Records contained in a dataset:

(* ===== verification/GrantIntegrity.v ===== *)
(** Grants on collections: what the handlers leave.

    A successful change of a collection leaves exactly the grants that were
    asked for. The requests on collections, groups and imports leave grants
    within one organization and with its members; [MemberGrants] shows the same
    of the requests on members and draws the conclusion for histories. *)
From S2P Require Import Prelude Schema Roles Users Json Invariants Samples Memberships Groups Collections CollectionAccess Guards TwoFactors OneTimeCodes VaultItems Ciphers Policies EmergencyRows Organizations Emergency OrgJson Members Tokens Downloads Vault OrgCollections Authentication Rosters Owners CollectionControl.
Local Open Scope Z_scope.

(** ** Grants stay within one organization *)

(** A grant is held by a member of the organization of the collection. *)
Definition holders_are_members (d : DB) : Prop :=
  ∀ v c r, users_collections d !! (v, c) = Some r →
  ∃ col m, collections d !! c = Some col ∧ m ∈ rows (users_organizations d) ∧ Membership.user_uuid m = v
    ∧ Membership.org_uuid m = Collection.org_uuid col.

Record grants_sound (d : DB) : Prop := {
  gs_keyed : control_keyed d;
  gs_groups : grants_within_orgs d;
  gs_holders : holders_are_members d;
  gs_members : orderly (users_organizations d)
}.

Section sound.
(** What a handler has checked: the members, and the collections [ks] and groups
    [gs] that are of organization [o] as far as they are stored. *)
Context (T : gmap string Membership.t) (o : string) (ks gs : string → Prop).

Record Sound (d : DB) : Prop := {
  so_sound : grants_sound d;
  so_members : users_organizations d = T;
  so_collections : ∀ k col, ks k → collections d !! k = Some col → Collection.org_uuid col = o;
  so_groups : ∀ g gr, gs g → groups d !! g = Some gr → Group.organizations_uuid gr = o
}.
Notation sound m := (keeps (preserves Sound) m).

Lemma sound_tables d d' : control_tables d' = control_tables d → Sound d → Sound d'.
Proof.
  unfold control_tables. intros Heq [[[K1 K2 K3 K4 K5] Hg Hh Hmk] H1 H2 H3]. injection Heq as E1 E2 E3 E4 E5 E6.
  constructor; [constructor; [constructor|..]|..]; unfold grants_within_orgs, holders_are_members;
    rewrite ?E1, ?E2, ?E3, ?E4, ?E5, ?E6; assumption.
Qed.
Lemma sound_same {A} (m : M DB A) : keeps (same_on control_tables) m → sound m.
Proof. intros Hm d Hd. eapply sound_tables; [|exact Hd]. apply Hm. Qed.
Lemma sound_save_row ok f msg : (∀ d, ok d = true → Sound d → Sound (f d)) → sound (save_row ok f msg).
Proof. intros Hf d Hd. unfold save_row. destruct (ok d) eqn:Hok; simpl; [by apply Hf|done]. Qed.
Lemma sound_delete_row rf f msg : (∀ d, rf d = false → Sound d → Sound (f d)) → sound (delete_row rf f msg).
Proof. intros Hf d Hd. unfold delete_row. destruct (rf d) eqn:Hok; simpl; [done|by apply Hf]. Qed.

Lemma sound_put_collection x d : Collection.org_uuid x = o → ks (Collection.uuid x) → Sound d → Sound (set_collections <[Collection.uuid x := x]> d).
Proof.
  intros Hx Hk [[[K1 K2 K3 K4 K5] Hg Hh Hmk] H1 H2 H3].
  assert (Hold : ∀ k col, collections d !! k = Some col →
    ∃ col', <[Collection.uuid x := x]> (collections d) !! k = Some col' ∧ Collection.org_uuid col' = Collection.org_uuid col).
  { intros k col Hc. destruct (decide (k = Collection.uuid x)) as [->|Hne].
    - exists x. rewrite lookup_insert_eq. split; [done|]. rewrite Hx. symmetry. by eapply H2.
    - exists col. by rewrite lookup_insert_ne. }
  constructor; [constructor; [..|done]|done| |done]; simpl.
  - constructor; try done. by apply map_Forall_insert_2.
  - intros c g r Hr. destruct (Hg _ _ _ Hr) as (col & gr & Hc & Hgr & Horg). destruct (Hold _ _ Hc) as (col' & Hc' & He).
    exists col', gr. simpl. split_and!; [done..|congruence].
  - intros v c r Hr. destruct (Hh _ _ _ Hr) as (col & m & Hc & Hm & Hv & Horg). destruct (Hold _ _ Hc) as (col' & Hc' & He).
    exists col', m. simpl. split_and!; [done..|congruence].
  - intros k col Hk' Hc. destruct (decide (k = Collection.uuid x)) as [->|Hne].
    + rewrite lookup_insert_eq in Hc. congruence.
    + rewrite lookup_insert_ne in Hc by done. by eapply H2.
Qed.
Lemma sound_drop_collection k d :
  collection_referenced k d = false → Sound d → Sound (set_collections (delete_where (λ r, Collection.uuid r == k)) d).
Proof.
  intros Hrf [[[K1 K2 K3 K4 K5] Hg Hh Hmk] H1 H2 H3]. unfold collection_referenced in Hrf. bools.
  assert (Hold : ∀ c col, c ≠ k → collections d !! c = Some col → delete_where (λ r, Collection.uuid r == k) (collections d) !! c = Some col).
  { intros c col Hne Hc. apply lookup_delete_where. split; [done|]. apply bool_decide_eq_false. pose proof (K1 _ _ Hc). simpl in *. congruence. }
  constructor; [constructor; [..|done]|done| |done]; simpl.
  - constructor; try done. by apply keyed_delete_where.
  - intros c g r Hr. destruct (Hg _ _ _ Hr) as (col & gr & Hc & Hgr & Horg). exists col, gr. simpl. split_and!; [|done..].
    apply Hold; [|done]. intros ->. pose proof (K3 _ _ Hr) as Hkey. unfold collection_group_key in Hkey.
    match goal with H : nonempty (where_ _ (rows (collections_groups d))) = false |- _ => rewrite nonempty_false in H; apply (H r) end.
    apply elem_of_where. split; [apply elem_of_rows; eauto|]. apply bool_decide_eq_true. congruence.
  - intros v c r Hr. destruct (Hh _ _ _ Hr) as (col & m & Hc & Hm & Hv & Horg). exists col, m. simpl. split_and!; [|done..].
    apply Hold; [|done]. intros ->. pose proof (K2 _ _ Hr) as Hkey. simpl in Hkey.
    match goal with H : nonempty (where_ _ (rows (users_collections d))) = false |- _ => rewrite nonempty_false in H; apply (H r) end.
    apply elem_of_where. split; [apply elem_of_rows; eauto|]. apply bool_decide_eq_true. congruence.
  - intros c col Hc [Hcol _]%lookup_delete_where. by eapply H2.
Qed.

» What the exercise asks:
Transcribe the data word for word.

» Finished task:
(* ===== verification/GrantIntegrity.v ===== *)
(** Grants on collections: what the handlers leave.

    A successful change of a collection leaves exactly the grants that were
    asked for. The requests on collections, groups and imports leave grants
    within one organization and with its members; [MemberGrants] shows the same
    of the requests on members and draws the conclusion for histories. *)
From S2P Require Import Prelude Schema Roles Users Json Invariants Samples Memberships Groups Collections CollectionAccess Guards TwoFactors OneTimeCodes VaultItems Ciphers Policies EmergencyRows Organizations Emergency OrgJson Members Tokens Downloads Vault OrgCollections Authentication Rosters Owners CollectionControl.
Local Open Scope Z_scope.

(** ** Grants stay within one organization *)

(** A grant is held by a member of the organization of the collection. *)
Definition holders_are_members (d : DB) : Prop :=
  ∀ v c r, users_collections d !! (v, c) = Some r →
  ∃ col m, collections d !! c = Some col ∧ m ∈ rows (users_organizations d) ∧ Membership.user_uuid m = v
    ∧ Membership.org_uuid m = Collection.org_uuid col.

Record grants_sound (d : DB) : Prop := {
  gs_keyed : control_keyed d;
  gs_groups : grants_within_orgs d;
  gs_holders : holders_are_members d;
  gs_members : orderly (users_organizations d)
}.

Section sound.
(** What a handler has checked: the members, and the collections [ks] and groups
    [gs] that are of organization [o] as far as they are stored. *)
Context (T : gmap string Membership.t) (o : string) (ks gs : string → Prop).

Record Sound (d : DB) : Prop := {
  so_sound : grants_sound d;
  so_members : users_organizations d = T;
  so_collections : ∀ k col, ks k → collections d !! k = Some col → Collection.org_uuid col = o;
  so_groups : ∀ g gr, gs g → groups d !! g = Some gr → Group.organizations_uuid gr = o
}.
Notation sound m := (keeps (preserves Sound) m).

Lemma sound_tables d d' : control_tables d' = control_tables d → Sound d → Sound d'.
Proof.
  unfold control_tables. intros Heq [[[K1 K2 K3 K4 K5] Hg Hh Hmk] H1 H2 H3]. injection Heq as E1 E2 E3 E4 E5 E6.
  constructor; [constructor; [constructor|..]|..]; unfold grants_within_orgs, holders_are_members;
    rewrite ?E1, ?E2, ?E3, ?E4, ?E5, ?E6; assumption.
Qed.
Lemma sound_same {A} (m : M DB A) : keeps (same_on control_tables) m → sound m.
Proof. intros Hm d Hd. eapply sound_tables; [|exact Hd]. apply Hm. Qed.
Lemma sound_save_row ok f msg : (∀ d, ok d = true → Sound d → Sound (f d)) → sound (save_row ok f msg).
Proof. intros Hf d Hd. unfold save_row. destruct (ok d) eqn:Hok; simpl; [by apply Hf|done]. Qed.
Lemma sound_delete_row rf f msg : (∀ d, rf d = false → Sound d → Sound (f d)) → sound (delete_row rf f msg).
Proof. intros Hf d Hd. unfold delete_row. destruct (rf d) eqn:Hok; simpl; [done|by apply Hf]. Qed.

Lemma sound_put_collection x d : Collection.org_uuid x = o → ks (Collection.uuid x) → Sound d → Sound (set_collections <[Collection.uuid x := x]> d).
Proof.
  intros Hx Hk [[[K1 K2 K3 K4 K5] Hg Hh Hmk] H1 H2 H3].
  assert (Hold : ∀ k col, collections d !! k = Some col →
    ∃ col', <[Collection.uuid x := x]> (collections d) !! k = Some col' ∧ Collection.org_uuid col' = Collection.org_uuid col).
  { intros k col Hc. destruct (decide (k = Collection.uuid x)) as [->|Hne].
    - exists x. rewrite lookup_insert_eq. split; [done|]. rewrite Hx. symmetry. by eapply H2.
    - exists col. by rewrite lookup_insert_ne. }
  constructor; [constructor; [..|done]|done| |done]; simpl.
  - constructor; try done. by apply map_Forall_insert_2.
  - intros c g r Hr. destruct (Hg _ _ _ Hr) as (col & gr & Hc & Hgr & Horg). destruct (Hold _ _ Hc) as (col' & Hc' & He).
    exists col', gr. simpl. split_and!; [done..|congruence].
  - intros v c r Hr. destruct (Hh _ _ _ Hr) as (col & m & Hc & Hm & Hv & Horg). destruct (Hold _ _ Hc) as (col' & Hc' & He).
    exists col', m. simpl. split_and!; [done..|congruence].
  - intros k col Hk' Hc. destruct (decide (k = Collection.uuid x)) as [->|Hne].
    + rewrite lookup_insert_eq in Hc. congruence.
    + rewrite lookup_insert_ne in Hc by done. by eapply H2.
Qed.
Lemma sound_drop_collection k d :
  collection_referenced k d = false → Sound d → Sound (set_collections (delete_where (λ r, Collection.uuid r == k)) d).
Proof.
  intros Hrf [[[K1 K2 K3 K4 K5] Hg Hh Hmk] H1 H2 H3]. unfold collection_referenced in Hrf. bools.
  assert (Hold : ∀ c col, c ≠ k → collections d !! c = Some col → delete_where (λ r, Collection.uuid r == k) (collections d) !! c = Some col).
  { intros c col Hne Hc. apply lookup_delete_where. split; [done|]. apply bool_decide_eq_false. pose proof (K1 _ _ Hc). simpl in *. congruence. }
  constructor; [constructor; [..|done]|done| |done]; simpl.
  - constructor; try done. by apply keyed_delete_where.
  - intros c g r Hr. destruct (Hg _ _ _ Hr) as (col & gr & Hc & Hgr & Horg). exists col, gr. simpl. split_and!; [|done..].
    apply Hold; [|done]. intros ->. pose proof (K3 _ _ Hr) as Hkey. unfold collection_group_key in Hkey.
    match goal with H : nonempty (where_ _ (rows (collections_groups d))) = false |- _ => rewrite nonempty_false in H; apply (H r) end.
    apply elem_of_where. split; [apply elem_of_rows; eauto|]. apply bool_decide_eq_true. congruence.
  - intros v c r Hr. destruct (Hh _ _ _ Hr) as (col & m & Hc & Hm & Hv & Horg). exists col, m. simpl. split_and!; [|done..].
    apply Hold; [|done]. intros ->. pose proof (K2 _ _ Hr) as Hkey. simpl in Hkey.
    match goal with H : nonempty (where_ _ (rows (users_collections d))) = false |- _ => rewrite nonempty_false in H; apply (H r) end.
    apply elem_of_where. split; [apply elem_of_rows; eauto|]. apply bool_decide_eq_true. congruence.
  - intros c col Hc [Hcol _]%lookup_delete_where. by eapply H2.
Qed.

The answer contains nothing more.